Dataset entries:
(** X7: whichever of the six drawing operations it is, when the handler
    returns it has made exactly one pixel write, and after it the release
    of what was bound: the write-back of the destination mapping when a
    destination was bound, nothing otherwise.  Nothing else is called. *)
Theorem draw_paints_once_then_writes_back cmd ctx w ctx' w' :
  is_draw_op (op cmd) = true ->
  process_cmd cmd ctx w = (Done ctx', w') ->
  exists e,
    is_pixel_write e = true /\
    calls w' = calls w ++ e :: unmap_calls ctx.
Proof.
  intros Hop H. apply is_draw_op_cases in Hop.
  destruct Hop as [E | [E | [E | [E | [E | E]]]]].
  - rewrite (draw_line_spec _ _ _ E) in H.
    destruct (is_null (mask_tex ctx)); [ | discriminate H ].
    eexists. split; [ | apply (f_equal snd) in H; cbn [snd] in H;
                        rewrite <- H; reflexivity ].
    reflexivity.
  - rewrite (process_cmd_blit _ _ E) in H.
    apply bind_done in H. destruct H as [c [w1 [Hb Hc]]].
    rewrite clean_up_ctx_spec in Hc. rewrite execute_blit_eq in Hb.
    destruct (ctx_ready (dev w) ctx && negb (is_null (src_tex ctx)));
      [ | discriminate Hb ].
    pose proof (blend_outcome ctx w) as Ho.
    destruct (blend_opacity_if_needed ctx w) as [[c0 | | u] w0];
      try discriminate Hb.
    destruct Ho as [Hd [_ [Hcalls _]]].
    eexists. split; cycle 1.
    { apply (f_equal snd) in Hc. cbn [snd] in Hc. rewrite <- Hc.
      assert (Ec : c = c0) by (apply (f_equal fst) in Hb; cbn [fst] in Hb;
                               congruence).
      apply (f_equal snd) in Hb. cbn [snd] in Hb. rewrite <- Hb.
      cbn [calls log_calls]. rewrite Hcalls, <- app_assoc.
      unfold unmap_calls. rewrite Ec, Hd. reflexivity. }
    reflexivity.
  - rewrite (process_cmd_fill_rect _ _ E) in H.
    apply bind_done in H. destruct H as [c [w1 [Hb Hc]]].
    rewrite clean_up_ctx_spec in Hc. rewrite execute_fill_rect_eq in Hb.
    destruct (ctx_ready (dev w) ctx); [ | discriminate Hb ].
    pose proof (blend_outcome ctx w) as Ho.
    destruct (blend_opacity_if_needed ctx w) as [[c0 | | u] w0];
      try discriminate Hb.
    destruct Ho as [Hd [_ [Hcalls _]]].
    eexists. split; cycle 1.
    { apply (f_equal snd) in Hc. cbn [snd] in Hc. rewrite <- Hc.
      assert (Ec : c = c0) by (apply (f_equal fst) in Hb; cbn [fst] in Hb;
                               congruence).
      apply (f_equal snd) in Hb. cbn [snd] in Hb. rewrite <- Hb.
      cbn [calls log_calls]. rewrite Hcalls, <- app_assoc.
      unfold unmap_calls. rewrite Ec, Hd. reflexivity. }
    reflexivity.
  - rewrite (draw_rect_spec _ _ _ E) in H.
    eexists. split; [ | apply (f_equal snd) in H; cbn [snd] in H;
                        rewrite <- H; reflexivity ].
    reflexivity.
  - rewrite (rounded_rect_spec _ _ _ (or_introl E)) in H.
    eexists. split; [ | apply (f_equal snd) in H; cbn [snd] in H;
                        rewrite <- H; reflexivity ].
    reflexivity.
  - rewrite (rounded_rect_spec _ _ _ (or_intror E)) in H.
    eexists. split; [ | apply (f_equal snd) in H; cbn [snd] in H;
                        rewrite <- H; reflexivity ].
    reflexivity.
Qed.

(** A simple fill of the 8x8 destination: one composite, then the
    write-back of the 256 mapped bytes. *)
Lemma draw_paints_once_then_writes_back_witness :
  let w := sample_world dev_clipped (sample_list []) in
  let ctx := set_blending BLEND_FILL NEMA_BL_SIMPLE ctx_dest_8x8 in
  exists e,
    is_pixel_write e = true /\
    calls (snd (process_cmd fill_red_8x8 ctx w)) =
      [e; Unmap (MappedBits 4096 256) 256].
Proof.
  intros w ctx.
  assert (H : process_cmd fill_red_8x8 ctx w =
              (Done ctx_zero, snd (process_cmd fill_red_8x8 ctx w)))
    by (vm_compute; reflexivity).
  exact (draw_paints_once_then_writes_back fill_red_8x8 ctx w _ _
           eq_refl H).
Defined.

Lemma ready_has_dest ds ctx :
  ctx_ready ds ctx = true -> dest_tex ctx <> None.
Proof.
  unfold ctx_ready. intros H E. rewrite E in H. simpl in H.
  rewrite andb_false_r in H. discriminate H.
Qed.

(** X8: on a ready pipeline the validation is the only reason for
    FILL_RECT to exit, so it does not; BLIT exits exactly when no source
    texture is bound.  When BLIT exits nothing has been called: no pixel
    was written and the destination mapping was not released. *)
Theorem ready_composite_exits_only_without_source cmd ctx w :
  is_composite_op (op cmd) = true ->
  ctx_ready (dev w) ctx = true ->
  let r := process_cmd cmd ctx w in
  (fst r = Exited <-> op cmd = NEMA_OP_BLIT /\ src_tex ctx = None) /\
  (fst r = Exited -> snd r = w).
Proof.
  intros Hop Hr r. subst r. unfold is_composite_op in Hop.
  apply orb_true_iff in Hop. rewrite !Z.eqb_eq in Hop.
  pose proof (ready_has_dest _ _ Hr) as Hd.
  pose proof (blend_outcome ctx w) as Ho.
  destruct Hop as [E | E].
  - rewrite (process_cmd_blit _ _ E). unfold bind.
    rewrite execute_blit_eq, Hr.
    destruct (src_tex ctx) as [s | ] eqn:Es; cbn [is_null negb andb].
    + destruct (blend_opacity_if_needed ctx w) as [[c | | u] w1].
      * rewrite clean_up_ctx_spec. cbn [fst snd].
        split; [ split; [ discriminate | intros [_ H]; discriminate H ]
               | discriminate ].
      * destruct Ho as [Ho _]. contradiction.
      * cbn [fst snd].
        split; [ split; [ discriminate | intros [_ H]; discriminate H ]
               | discriminate ].
    + cbn [fst snd]. repeat split.
      exact E.
  - rewrite (process_cmd_fill_rect _ _ E). unfold bind.
    rewrite execute_fill_rect_eq, Hr.
    destruct (blend_opacity_if_needed ctx w) as [[c | | u] w1].
    + rewrite clean_up_ctx_spec. cbn [fst snd].
      split; [ split; [ discriminate | ] | discriminate ].
      intros [H _]. rewrite E in H. discriminate H.
    + destruct Ho as [Ho _]. contradiction.
    + cbn [fst snd].
      split; [ split; [ discriminate | ] | discriminate ].
      intros [H _]. rewrite E in H. discriminate H.
Qed.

**TASK DIRECTIONS**
If a line of the data holds the string "destination", list it.

**SOLUTION TO THIS EXERCISE**
    of what was bound: the write-back of the destination mapping when a
    destination was bound, nothing otherwise.  Nothing else is called. *)
(** A simple fill of the 8x8 destination: one composite, then the
    was written and the destination mapping was not released. *)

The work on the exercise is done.